From the line containing "so_sent (snd (log_of (late 92)" down to the last line of the data, output each line word for word and include nothing else.

(Stored items)
+++

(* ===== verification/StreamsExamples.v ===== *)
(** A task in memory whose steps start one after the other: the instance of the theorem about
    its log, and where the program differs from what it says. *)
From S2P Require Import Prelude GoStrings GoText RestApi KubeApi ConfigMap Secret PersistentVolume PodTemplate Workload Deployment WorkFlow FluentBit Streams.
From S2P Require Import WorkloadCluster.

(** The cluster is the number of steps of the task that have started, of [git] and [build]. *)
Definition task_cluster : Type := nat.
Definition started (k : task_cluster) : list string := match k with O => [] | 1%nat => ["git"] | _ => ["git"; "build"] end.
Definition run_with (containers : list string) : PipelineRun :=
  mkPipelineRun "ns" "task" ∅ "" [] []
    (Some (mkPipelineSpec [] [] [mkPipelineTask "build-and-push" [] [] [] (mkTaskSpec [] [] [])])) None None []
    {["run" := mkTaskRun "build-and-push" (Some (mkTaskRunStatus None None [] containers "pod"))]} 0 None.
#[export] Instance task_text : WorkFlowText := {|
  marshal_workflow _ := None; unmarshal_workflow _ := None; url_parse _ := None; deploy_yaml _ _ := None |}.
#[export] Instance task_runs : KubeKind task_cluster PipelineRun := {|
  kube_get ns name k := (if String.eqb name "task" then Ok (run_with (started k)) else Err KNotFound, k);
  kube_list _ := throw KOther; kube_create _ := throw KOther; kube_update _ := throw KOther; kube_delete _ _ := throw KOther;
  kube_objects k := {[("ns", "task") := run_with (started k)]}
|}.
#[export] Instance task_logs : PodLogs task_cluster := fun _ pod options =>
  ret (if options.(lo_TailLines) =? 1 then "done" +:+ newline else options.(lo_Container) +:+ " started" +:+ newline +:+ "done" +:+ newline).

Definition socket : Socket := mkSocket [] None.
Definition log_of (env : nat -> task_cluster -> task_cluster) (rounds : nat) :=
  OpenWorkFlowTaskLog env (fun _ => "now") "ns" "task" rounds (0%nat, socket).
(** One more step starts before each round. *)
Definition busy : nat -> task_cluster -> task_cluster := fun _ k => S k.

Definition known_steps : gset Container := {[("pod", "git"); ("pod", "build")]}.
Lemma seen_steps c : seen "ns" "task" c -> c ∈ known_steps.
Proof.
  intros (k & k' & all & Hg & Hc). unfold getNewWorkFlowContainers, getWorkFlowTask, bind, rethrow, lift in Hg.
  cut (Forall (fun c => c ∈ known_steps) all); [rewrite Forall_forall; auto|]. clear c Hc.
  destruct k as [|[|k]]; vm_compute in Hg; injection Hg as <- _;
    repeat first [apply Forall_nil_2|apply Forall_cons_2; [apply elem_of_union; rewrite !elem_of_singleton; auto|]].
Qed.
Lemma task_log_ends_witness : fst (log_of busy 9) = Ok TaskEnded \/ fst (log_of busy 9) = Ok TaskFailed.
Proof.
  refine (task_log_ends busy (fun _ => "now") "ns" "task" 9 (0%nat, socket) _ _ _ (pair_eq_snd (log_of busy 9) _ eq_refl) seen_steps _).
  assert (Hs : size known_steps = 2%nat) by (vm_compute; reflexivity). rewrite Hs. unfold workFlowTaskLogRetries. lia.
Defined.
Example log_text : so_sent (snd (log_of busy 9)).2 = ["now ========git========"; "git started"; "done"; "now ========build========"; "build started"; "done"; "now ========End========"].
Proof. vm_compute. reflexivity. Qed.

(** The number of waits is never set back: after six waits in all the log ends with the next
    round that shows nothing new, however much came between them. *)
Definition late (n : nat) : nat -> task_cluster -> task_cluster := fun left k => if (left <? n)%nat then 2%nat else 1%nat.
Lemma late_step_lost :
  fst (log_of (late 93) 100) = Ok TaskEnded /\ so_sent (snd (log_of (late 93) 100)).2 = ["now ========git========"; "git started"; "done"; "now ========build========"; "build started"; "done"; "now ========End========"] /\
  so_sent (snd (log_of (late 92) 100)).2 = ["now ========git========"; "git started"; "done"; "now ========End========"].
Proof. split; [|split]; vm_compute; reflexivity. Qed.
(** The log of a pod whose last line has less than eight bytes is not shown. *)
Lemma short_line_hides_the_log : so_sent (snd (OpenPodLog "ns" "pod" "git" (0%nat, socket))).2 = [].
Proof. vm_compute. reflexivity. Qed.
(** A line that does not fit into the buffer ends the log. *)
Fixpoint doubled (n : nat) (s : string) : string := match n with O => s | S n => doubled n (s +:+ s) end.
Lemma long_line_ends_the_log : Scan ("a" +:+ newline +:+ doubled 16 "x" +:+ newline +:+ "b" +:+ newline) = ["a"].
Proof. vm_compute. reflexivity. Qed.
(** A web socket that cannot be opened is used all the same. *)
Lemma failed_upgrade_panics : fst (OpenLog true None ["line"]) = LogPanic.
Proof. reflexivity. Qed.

+++

▸ **Solved exercise**
  so_sent (snd (log_of (late 92) 100)).2 = ["now ========git========"; "git started"; "done"; "now ========End========"].
Proof. split; [|split]; vm_compute; reflexivity. Qed.
(** The log of a pod whose last line has less than eight bytes is not shown. *)
Lemma short_line_hides_the_log : so_sent (snd (OpenPodLog "ns" "pod" "git" (0%nat, socket))).2 = [].
Proof. vm_compute. reflexivity. Qed.
(** A line that does not fit into the buffer ends the log. *)
Fixpoint doubled (n : nat) (s : string) : string := match n with O => s | S n => doubled n (s +:+ s) end.
Lemma long_line_ends_the_log : Scan ("a" +:+ newline +:+ doubled 16 "x" +:+ newline +:+ "b" +:+ newline) = ["a"].
Proof. vm_compute. reflexivity. Qed.
(** A web socket that cannot be opened is used all the same. *)
Lemma failed_upgrade_panics : fst (OpenLog true None ["line"]) = LogPanic.
Proof. reflexivity. Qed.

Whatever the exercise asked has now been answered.